• Assignment
Please tally the lines of the records that contain "None" and send back only the total.

• Records for this task

= Beginning of Section =

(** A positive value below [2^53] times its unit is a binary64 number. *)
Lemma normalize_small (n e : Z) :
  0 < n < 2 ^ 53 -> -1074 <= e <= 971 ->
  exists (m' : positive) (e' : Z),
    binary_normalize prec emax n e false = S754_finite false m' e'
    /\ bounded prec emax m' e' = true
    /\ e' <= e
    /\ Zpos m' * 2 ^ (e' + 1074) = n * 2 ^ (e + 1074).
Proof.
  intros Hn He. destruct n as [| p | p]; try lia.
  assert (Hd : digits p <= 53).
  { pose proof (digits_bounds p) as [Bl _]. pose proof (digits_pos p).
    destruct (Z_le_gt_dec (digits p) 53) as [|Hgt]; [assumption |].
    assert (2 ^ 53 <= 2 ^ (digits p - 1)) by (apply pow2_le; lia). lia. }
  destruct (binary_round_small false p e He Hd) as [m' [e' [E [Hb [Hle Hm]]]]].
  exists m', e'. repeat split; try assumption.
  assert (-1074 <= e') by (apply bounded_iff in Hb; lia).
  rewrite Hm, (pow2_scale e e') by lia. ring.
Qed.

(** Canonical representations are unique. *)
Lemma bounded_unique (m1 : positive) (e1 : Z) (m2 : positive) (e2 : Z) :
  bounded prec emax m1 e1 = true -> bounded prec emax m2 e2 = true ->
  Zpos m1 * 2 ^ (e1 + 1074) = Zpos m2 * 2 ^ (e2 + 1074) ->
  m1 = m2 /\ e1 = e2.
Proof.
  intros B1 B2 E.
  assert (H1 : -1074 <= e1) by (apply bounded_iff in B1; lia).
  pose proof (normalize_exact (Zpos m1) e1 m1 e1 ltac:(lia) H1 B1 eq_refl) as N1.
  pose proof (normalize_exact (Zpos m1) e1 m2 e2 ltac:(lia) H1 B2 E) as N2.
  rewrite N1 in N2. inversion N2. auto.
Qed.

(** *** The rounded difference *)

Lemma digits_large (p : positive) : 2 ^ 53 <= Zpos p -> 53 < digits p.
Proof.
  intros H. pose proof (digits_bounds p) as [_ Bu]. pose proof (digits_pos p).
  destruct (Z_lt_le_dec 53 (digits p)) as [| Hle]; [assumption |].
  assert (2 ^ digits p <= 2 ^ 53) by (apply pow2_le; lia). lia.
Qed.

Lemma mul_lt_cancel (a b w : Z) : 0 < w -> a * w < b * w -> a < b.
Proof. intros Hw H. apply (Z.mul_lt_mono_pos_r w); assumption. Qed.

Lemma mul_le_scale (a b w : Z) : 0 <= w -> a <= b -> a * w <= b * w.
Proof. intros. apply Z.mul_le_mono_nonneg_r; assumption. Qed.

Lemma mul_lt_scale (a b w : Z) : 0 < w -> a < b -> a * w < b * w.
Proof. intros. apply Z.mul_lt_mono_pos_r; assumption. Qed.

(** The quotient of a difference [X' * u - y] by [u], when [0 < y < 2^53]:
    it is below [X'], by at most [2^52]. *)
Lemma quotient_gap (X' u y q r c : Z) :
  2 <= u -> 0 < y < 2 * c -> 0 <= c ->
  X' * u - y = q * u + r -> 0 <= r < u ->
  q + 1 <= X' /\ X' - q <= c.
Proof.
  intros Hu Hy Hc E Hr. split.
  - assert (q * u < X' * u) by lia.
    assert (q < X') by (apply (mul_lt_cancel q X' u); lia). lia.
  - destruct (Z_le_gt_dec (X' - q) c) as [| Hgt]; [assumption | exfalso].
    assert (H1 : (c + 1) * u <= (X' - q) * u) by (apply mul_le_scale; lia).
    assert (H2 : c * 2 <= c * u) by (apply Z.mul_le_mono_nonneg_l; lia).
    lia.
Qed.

= End of Section =
= Beginning of Section =

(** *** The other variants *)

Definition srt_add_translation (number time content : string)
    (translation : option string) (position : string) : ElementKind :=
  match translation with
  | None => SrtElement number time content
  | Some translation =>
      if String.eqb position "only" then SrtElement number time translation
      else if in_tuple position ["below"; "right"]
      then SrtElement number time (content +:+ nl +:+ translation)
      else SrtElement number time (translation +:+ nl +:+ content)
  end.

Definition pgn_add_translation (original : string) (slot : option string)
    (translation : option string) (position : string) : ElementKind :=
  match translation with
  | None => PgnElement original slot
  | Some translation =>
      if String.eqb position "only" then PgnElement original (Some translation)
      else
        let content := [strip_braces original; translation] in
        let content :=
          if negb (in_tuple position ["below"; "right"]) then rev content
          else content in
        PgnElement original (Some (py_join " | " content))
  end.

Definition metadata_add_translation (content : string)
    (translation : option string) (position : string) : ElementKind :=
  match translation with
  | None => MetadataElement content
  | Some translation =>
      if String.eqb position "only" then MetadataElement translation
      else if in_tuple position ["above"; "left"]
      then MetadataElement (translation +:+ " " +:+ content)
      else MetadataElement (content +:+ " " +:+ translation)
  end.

= End of Section =

• Answer to the problem
3